Самолет — в дым
«...12.1.45 в 20,47 час. произошла поломка
самолета По-2. Самолет оторвался перед
самыми направляющими воротами, но высоту
не набрал... Нагрузка: 6 бомб...»
Я думаю: что такое везение? Вспоминаются мне самые первые мои полеты, когда хочется отличиться. Вокруг все в орденах, а тебе 19, и ты, естественно, не можешь возвратиться с невыполненным заданием, независимо от того, чем это вызвано: неполадками в работе мотора, ухудшением погоды или еще какими другими причинами. И я хорошо понимаю Соню Кокаш, которая недавно прибыла в полк. Она не откажется от выполнения задания. Полетят все, полетит и она. Хотя условия очень сложные. Оттепель вдруг сменилась морозами. Плоскости обледенели. Взлетная полоса покрылась ледяной коркой. Мы стоим у самолета и палками отбиваем лед с крыльев. Обледенение передних кромок плоскостей грозит не одним только увеличением веса самолета, но и нарушением его аэродинамических качеств. Чтобы поднять в воздух машину в таких условиях, надо обладать мастерством. У Сони не то что мастерства, а вообще никакого опыта нет. Она совсем почти не имеет ночного налета. Не может сохранить пространственную ориентировку, не замечает, как самолет заваливается в крены, снижается, непроизвольно меняет курс... Но есть приказ поскорее ввести в строй новичков. В нашей эскадрилье их два экипажа. Со штурманом третьего звена Ольгой Яковлевой мы летаем с Кокаш и Путиной попеременно. Вывозим на боевые.

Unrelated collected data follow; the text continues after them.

(* ===== verification/DescriptorCalls.v ===== *)
(** * The reads of a descriptor

    A four-slot descriptor constrains a link's home and its from, to and type slots.
    Whatever drives the walk, the chains of the homes, the homes a home slot covers or
    the touches of the rarest constraint, the answer is the links that meet every
    slot, in address order, and its pages. Then the two reads of one link against a
    document: where a slot's content shows there, and whether anything there reaches it. *)

From stdpp Require Import gmap sorting.
From S2P Require Import Prelude Txns Tumblers Addresses AddrMaps Arith NsKeys NsState NsLaws NsOps NsInv NsCalls Spans SpanSets Runs Content RunLists RunUnions VSpace Provenance Chain ArrState ArrReads World Edits EditInv EditSteps EditCalls CopyCalls VersionCalls RetrievalLaws OrdSets Endsets ClassLaws TypeRegistry.
From S2P Require Import Spanfilade SpanfiladeLaws HomeWalk HomeWalkLaws LinkState LinkStateLaws LinkReads LinkFind LinkChains LinkFindLaws LinkFindCalls LinkSlots LinkWorld Discovery DiscoveryLaws DiscoveryCalls SlotCalls.

(** ** What a descriptor asks *)

Definition spec_meets (slot : nat) (spec : SlotSpec) (v : Link) : Prop :=
  match spec with SpecAny => True | SpecEmpty => False | SpecSpans e => slot_overlaps v slot e = true end.

Definition home_meets (spec : SlotSpec) (d : Address) : Prop :=
  match spec with SpecAny => True | SpecEmpty => False | SpecSpans e => Endset_covers e (tumbler d) = true end.

Definition slots_meet (q : FourSet) (v : Link) : Prop :=
  spec_meets FROM (fs_from q) v ∧ spec_meets TO (fs_to q) v ∧ spec_meets TYPE (fs_ty q) v.

(** An active link of [d] that meets the descriptor. *)
Definition four_at (l : LinkState) (q : FourSet) (d a : Address) : Prop :=
  shows l ViewActive a (λ v, homed (tumbler a) d ∧ home_meets (fs_home q) d ∧ slots_meet q v).

Definition four_link (l : LinkState) (q : FourSet) (readable : Address → bool) (a : Address) : Prop :=
  ∃ d, readable d = true ∧ four_at l q d a.

Lemma empty_meets e v slot : Endset_is_empty e = true → slot_overlaps v slot e = false.
Proof.
  intros He. apply not_true_is_false. rewrite slot_overlaps_iff. intros (q & Hq & _).
  unfold Endset_is_empty in He. destruct (endset_spans e); [by apply not_elem_of_nil in Hq|done].
Qed.

Lemma unsatisfiable_ok q d v : is_unsatisfiable q = true → home_meets (fs_home q) d → ¬ slots_meet q v.
Proof.
  unfold is_unsatisfiable, slots_meet. intros H Hh (H1 & H2 & H3). apply existsb_exists in H as (spec & Hin & Hs).
  assert (Hslot : ∀ slot, spec_meets slot spec v → False).
  { intros slot Hm. destruct spec as [| |e]; cbn in *; [done|done|]. by rewrite (empty_meets e v slot Hs) in Hm. }
  destruct Hin as [E|[E|[E|[E|[]]]]]; subst spec; try by eapply Hslot.
  destruct (fs_home q) as [| |e]; cbn in *; [done|done|]. unfold Endset_is_empty in Hs. unfold Endset_covers in Hh. by destruct (endset_spans e).
Qed.

Lemma constraints_ok q : match link_constraints q with
  | None => ∀ d v, home_meets (fs_home q) d → ¬ slots_meet q v
  | Some cs => fs_home q ≠ SpecEmpty ∧ ∀ v, slots_meet q v ↔ meets_all cs v = true
  end.
Proof.
  unfold link_constraints. destruct (is_unsatisfiable q) eqn:E; [intros d v; by apply unsatisfiable_ok|].
  unfold is_unsatisfiable in E. destruct q as [h f t y]. cbn [fs_home fs_from fs_to fs_ty existsb] in *. apply orb_false_iff in E as [Eh E].
  apply orb_false_iff in E as [Ef E]. apply orb_false_iff in E as [Et E]. apply orb_false_iff in E as [Ey _].
  split; [by intros ->|]. intros v. unfold slots_meet, meets_all. rewrite !forallb_app, !andb_true_iff. cbn [fs_from fs_to fs_ty].
  assert (Hone : ∀ slot spec, match spec with SpecAny => false | SpecEmpty => true | SpecSpans e => Endset_is_empty e end = false →
    spec_meets slot spec v ↔ forallb (λ c, slot_overlaps v c.1 c.2) (spec_constraint slot spec) = true).
  { intros slot [| |e] Hs; cbn; [done|done|]. by rewrite andb_true_r. }
  by rewrite !Hone.
Qed.

(** One constraint taken out of the list. *)
Lemma meets_all_driver cs k c v :
  cs !! k = Some c → meets_all cs v = slot_overlaps v c.1 c.2 && meets_all (take k cs ++ drop (S k) cs) v.
Proof.
  intros Hk. unfold meets_all. rewrite <- (take_drop_middle cs k c Hk) at 1. rewrite !forallb_app. cbn.
  by destruct (forallb _ (take k cs)), (slot_overlaps v c.1 c.2).
Qed.

Section Findable.
Context (l : LinkState) (Hs : findable l).

Lemma match_links_in_ok d slot query rest view :
  ∃ r, match_links_in l d (slot, query) rest view = Done r ∧
    ∀ a, a ∈ r ↔ shows l view a (λ v, homed (tumbler a) d ∧ (∃ q, q ∈ query ∧ slot_meets v slot q) ∧ meets_all rest v = true).
Proof using Hs.
  unfold match_links_in. cbn [fst snd]. destruct (stab_in_ok l Hs d slot query view) as (acc & -> & Hacc). cbn [mbind outcome_bind].
  destruct (narrowed_ok l rest acc) as (r & -> & Hr). { intros a (v & Hv & _)%Hacc. by exists v. }
  exists r. split; [done|]. intros a. rewrite Hr, Hacc. unfold shows. split.
  - intros [(v & Hv & [Hd Hm] & Hview) (v' & Hv' & Hall)]. rewrite Hv in Hv'. injection Hv' as <-. by exists v.
  - intros (v & Hv & (Hd & Hm & Hall) & Hview). split; by exists v.
Qed.

Context (q : FourSet).

Definition candidate_ok (c : Candidate) : Prop :=
  ∃ s, Candidate_satisfying l c = Done s ∧ ∀ a, a ∈ s ↔ four_at l q (Candidate_home c) a.

Definition walk_ok (cands : list Candidate) : Prop :=
  ascending Candidate_home cands ∧ (∀ c, c ∈ cands → candidate_ok c) ∧
  ∀ d a, four_at l q d a → ∃ c, c ∈ cands ∧ Candidate_home c = d.

(** The candidates of a set of homes: every home that holds links and that the home
    slot admits. *)
Lemma homes_walk_ok (f : Address → Candidate) (hs : gset Address) :
  (∀ d, Candidate_home (f d) = d) → (∀ d, d ∈ hs ↔ holds_links l d ∧ home_meets (fs_home q) d) → (∀ d, d ∈ hs → candidate_ok (f d)) →
  walk_ok (f <$> ord_list hs).
Proof using.
  intros Hf Hhs Hok. split; [|split].
  - pose proof (ord_list_strict hs) as Hsort. induction Hsort as [|d k Hk IH Hd]; cbn; constructor; [done|]. apply Forall_fmap.
    eapply Forall_impl; [exact Hd|]. intros x Hx. cbn. by rewrite !Hf.
  - intros c (d & -> & Hd)%list_elem_of_fmap. apply Hok. by apply elem_of_ord_list.
  - intros d a (v & Hv & (Hd & Hh & _) & _). exists (f d). split; [|by apply Hf]. apply list_elem_of_fmap_2, elem_of_ord_list, Hhs. split; [|done].
    apply holds_links_iff. exists (tumbler a). split; [|done]. apply elem_of_dom. by exists v.
Qed.

(** The candidates of one constraint's touches. *)
Lemma driven_walk_ok slot query rest ts :
  fs_home q = SpecAny → (∀ v, slots_meet q v ↔ slot_overlaps v slot query = true ∧ meets_all rest v = true) →
  LinkFindLaws.candidates l [(slot, query)] ts → ascending to_home ts → walk_ok ((λ touch, Candidate_Driven touch slot rest) <$> ts).
Proof using Hs.
  intros Eh Hsplit Hc Hasc. split; [|split].
  - clear -Hasc. induction Hasc as [|t ts Hts IH Ht]; cbn; constructor; [done|]. apply Forall_fmap. exact Ht.
  - intros c (t & -> & Ht)%list_elem_of_fmap. unfold candidate_ok. cbn [Candidate_satisfying Candidate_home].
    destruct (match_links_in_ok (to_home t) slot (touch_spans t 0) rest ViewActive) as (r & -> & Hr). exists r. split; [done|]. intros a. rewrite Hr.
    assert (Hhit : ∀ v, LinkState.links l !! tumbler a = Some v → homed (tumbler a) (to_home t) →
      (∃ p, p ∈ touch_spans t 0 ∧ slot_meets v slot p) ↔ slot_overlaps v slot query = true).
    { intros v Hv Hd. rewrite <- (over_touches_hits l Hs slot query ts (tumbler a) v Hc Hv). split; [intros (p & Hp & Hm); by exists t, p|].
      intros (u & p & Hu & Hdu & Hp & Hm). pose proof (homed_unique _ _ _ Hd Hdu) as E.
      pose proof (find_home to_home ts t Hasc Ht) as Ft. pose proof (find_home to_home ts u Hasc Hu) as Fu. rewrite <- E, Ft in Fu. injection Fu as <-.
      by exists p. }
    unfold four_at, shows. rewrite Eh. setoid_rewrite Hsplit. split.
    + intros (v & Hv & (Hd & Hm & Hall) & Hview). exists v. split_and!; [done|done|done|by apply (Hhit v Hv Hd)|done|done].
    + intros (v & Hv & (Hd & _ & Ho & Hall) & Hview). exists v. split_and!; [done|done|by apply (Hhit v Hv Hd)|done|done].
  - intros d a (v & Hv & (Hd & _ & Hm) & _). apply Hsplit in Hm as [Ho _].
    apply (over_touches_hits l Hs slot query ts (tumbler a) v Hc Hv) in Ho as (t & _ & Ht & Hdt & _).
    exists (Candidate_Driven t slot rest). split; [by apply (list_elem_of_fmap_2 (λ t, Candidate_Driven t slot rest))|].
    cbn. by apply (homed_unique (tumbler a)).
Qed.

Подошла Евдокия Яковлевна Рачкевич, отвела меня в сторону:
— Ну, как новенькие?
Я не знала, что ответить.
— Трудно с Кокаш? — не отставала Рачкевич. [199]
Я опять промолчала. Ну как ей рассказать, что вчера мы чудом выкарабкались. Вышли к исходному ориентиру, начали планировать на железнодорожную станцию. И вдруг я вижу, что высота уже 700 метров, а до цели еще далеко. Соня слишком резко сократила обороты мотора, потому-то мы так быстро потеряли высоту. Но увеличивать обороты уже нельзя: немцы услышат, обнаружат нас, откроют огонь. Станция уже под крылом. Высота — 500 метров. На решение — доли секунды. Если не отбомбиться сейчас же, потребуется новый заход. Но будет ли такая возможность? Едва ли. И я спешно бросаю бомбы. Сразу включились прожекторы, начали бить зенитки. Я бросила САБ. Смотрю на высотомер и ахаю: 400 метров! Летчица маневрирует неумело, вяло. Я схватила ручку управления — эх, была не была! — и резко бросила самолет из стороны в сторону.
— Вот так надо! — кричу. — Быстрее!
Луч прожектора метнулся за нами. Соня резко накренила машину. Прошу убрать ноги с педалей, поставить ручку нейтрально. Машина выравнивается. «Нет крена — нет разворота», — не раз я слышала от Ульяненко. Смотрю на «пионер». Стрелка и шарик становятся на место.
— Смотри на шарик! Держи его!..
Черт возьми, что это? Шарик ушел в сторону, стрелка наклонилась в другую. В левую щеку задувает струя. Скольжение с креном — один миг до срыва в штопор!
— Убери левый крен и правую ногу!
Ух, опять шарик на своем месте!
Вот так и летали всю ночь. А утром, возвращаясь с последнего задания, мы обнаружили, что изменился ветер, а направление посадки осталось прежним. Машины садились с порядочным боковиком, но все летчицы справлялись отлично. Мы с Соней, сделав восемь заходов, никак не могли сесть. Нас относило в сторону. Ну, думаю, при посадке, у себя дома, угробимся. Соня же вела себя невозмутимо. Казалось, что совсем не тревожится. [200]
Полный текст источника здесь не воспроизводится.